▶ [Task brief]: Return only that part of the material below which starts with the line containing "Ht ltac:(lia) H2" and goes on through the line containing "(Z.to_nat (input_end - ip) < fuel)%nat ->", restated exactly.

▶ [Supplied material]:

Lemma iteration_safe ip op dest :
  0 <= ip -> 0 <= op <= output_end -> mem_size dest = output_end + ADDITIONAL_BYTES_AT_END_OF_BUFFER ->
  iteration_ok ip dest (iteration N sh source input_end output_end ip op dest).
Proof.
  intros Hip Hop Hd. pose proof (amount_cases N) as HN. unfold iteration. destruct (Z.leb_spec input_end ip); [done|].
  assert (Hsize := input_size). unfold ADDITIONAL_BYTES_AT_END_OF_BUFFER in *.
  destruct (elem_inside source ip source_bytes) as (token & -> & Ht); [lia|]. cbn [rbind].
  assert (Hmatch : forall ip' op' dest', ip + 1 <= ip' -> 0 <= op' <= output_end -> length dest' = length dest ->
    iteration_ok ip dest (decompress_match N sh source input_end output_end token ip' op' dest')).
  { intros ip' op' dest' H1 H2 H3. pose proof (decompress_match_safe token ip' op' dest' Ht ltac:(lia) H2
      ltac:(unfold ADDITIONAL_BYTES_AT_END_OF_BUFFER; lia)) as Hsafe.
    unfold iteration_ok in *. destruct (decompress_match _ _ _ _ _ _ _ _ _) as [[|]|]; [congruence|lia|done]. }
  destruct (_ && _); [apply Hmatch; lia|].
  assert (Hhigh : 0 <= Z.shiftr token 4 < 16).
  { rewrite Z.shiftr_div_pow2 by lia. split; [apply Z.div_pos; lia|apply Z.div_lt_upper_bound; lia]. }
  destruct (read_length_spec (ip + 1) (Z.shiftr token 4)) as (r & -> & Hr); [lia|done|]. cbn [rbind].
  destruct r as [[ip' len]|]; [|done]. destruct (Z.ltb_spec output_end (op + len)); [done|].
  rewrite real_length_spec by lia. destruct (Z.leb_spec (input_end + 64) (ip' + (len / amount N * amount N + amount N))); [done|].
  destruct (wildCopy_loop_input (S (Z.to_nat (op + len - op))) N source dest op ip' (op + len)) as (d & E & Hl & _);
    [lia|lia|lia|lia|replace (op + len - op) with len by lia; lia|].
  unfold wildCopy. rewrite E. cbn [rbind]. destruct (_ =? _); [done|]. apply Hmatch; lia.
Qed.

Lemma decompress_loop_safe fuel ip op dest :
  0 <= ip -> 0 <= op <= output_end -> mem_size dest = output_end + ADDITIONAL_BYTES_AT_END_OF_BUFFER ->
  (Z.to_nat (input_end - ip) < fuel)%nat ->
  exists success dest', decompress_loop N sh source input_end output_end fuel ip op dest = Ok (success, dest') /\
    length dest' = length dest.
Proof.
  revert ip op dest. induction fuel as [|fuel IH]; intros ip op dest Hip Hop Hd Hf; [lia|]. cbn [decompress_loop].
  pose proof (iteration_safe ip op dest Hip Hop Hd) as H.
  destruct (Z.leb_spec input_end ip) as [Hend|Hend].
  { unfold iteration. destruct (Z.leb_spec input_end ip); [|lia]. by eexists _, _. }
  destruct (iteration _ _ _ _ _ _ _ _) as [[success dest'|ip' op' dest']|]; [by eexists _, _| |done].
  destruct H as (Hip' & Hop' & Hl). cbn [rbind].
  destruct (IH ip' op' dest') as (success & dest'' & -> & Hl'); [lia|lia|lia|lia|]. eexists _, _. split; [reflexivity|lia].
Qed.
End Safe.

(** * The format

    A block is a list of sequences, each some literal bytes and a match, and
    literals at the end. *)
Record Sequence := { literals : bytes; match_offset : Z; match_length : Z }.
Record Block := { sequences : list Sequence; last_literals : bytes }.

(** The four bits of a length in the token, and the bytes for the rest of it. *)
Definition length_nibble (n : Z) : Z := Z.min n 15.

Definition length_bytes (n : Z) : bytes :=
  if n <? 15 then [] else replicate (Z.to_nat ((n - 15) / 255)) 255 ++ [(n - 15) mod 255].

Definition encode_sequence (s : Sequence) : bytes :=
  (16 * length_nibble (mem_size (literals s)) + length_nibble (match_length s - 4)) ::
  length_bytes (mem_size (literals s)) ++ literals s ++
  le_bytes 2 (match_offset s) ++ length_bytes (match_length s - 4).

Definition encode_last (bs : bytes) : bytes := (16 * length_nibble (mem_size bs)) :: length_bytes (mem_size bs) ++ bs.

Definition encode_block (b : Block) : bytes :=
  concat (map encode_sequence (sequences b)) ++ encode_last (last_literals b).

(** A match repeats the byte [offset] before, [n] times. *)
Fixpoint repeat_match (n : nat) (offset : Z) (out : bytes) : bytes :=
  match n with
  | O => out
  | S n => repeat_match n offset (out ++ [nth (length out - Z.to_nat offset) out 0])
  end.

▶ [Response below]:
  { intros ip' op' dest' H1 H2 H3. pose proof (decompress_match_safe token ip' op' dest' Ht ltac:(lia) H2
      ltac:(unfold ADDITIONAL_BYTES_AT_END_OF_BUFFER; lia)) as Hsafe.
    unfold iteration_ok in *. destruct (decompress_match _ _ _ _ _ _ _ _ _) as [[|]|]; [congruence|lia|done]. }
  destruct (_ && _); [apply Hmatch; lia|].
  assert (Hhigh : 0 <= Z.shiftr token 4 < 16).
  { rewrite Z.shiftr_div_pow2 by lia. split; [apply Z.div_pos; lia|apply Z.div_lt_upper_bound; lia]. }
  destruct (read_length_spec (ip + 1) (Z.shiftr token 4)) as (r & -> & Hr); [lia|done|]. cbn [rbind].
  destruct r as [[ip' len]|]; [|done]. destruct (Z.ltb_spec output_end (op + len)); [done|].
  rewrite real_length_spec by lia. destruct (Z.leb_spec (input_end + 64) (ip' + (len / amount N * amount N + amount N))); [done|].
  destruct (wildCopy_loop_input (S (Z.to_nat (op + len - op))) N source dest op ip' (op + len)) as (d & E & Hl & _);
    [lia|lia|lia|lia|replace (op + len - op) with len by lia; lia|].
  unfold wildCopy. rewrite E. cbn [rbind]. destruct (_ =? _); [done|]. apply Hmatch; lia.
Qed.

Lemma decompress_loop_safe fuel ip op dest :
  0 <= ip -> 0 <= op <= output_end -> mem_size dest = output_end + ADDITIONAL_BYTES_AT_END_OF_BUFFER ->
  (Z.to_nat (input_end - ip) < fuel)%nat ->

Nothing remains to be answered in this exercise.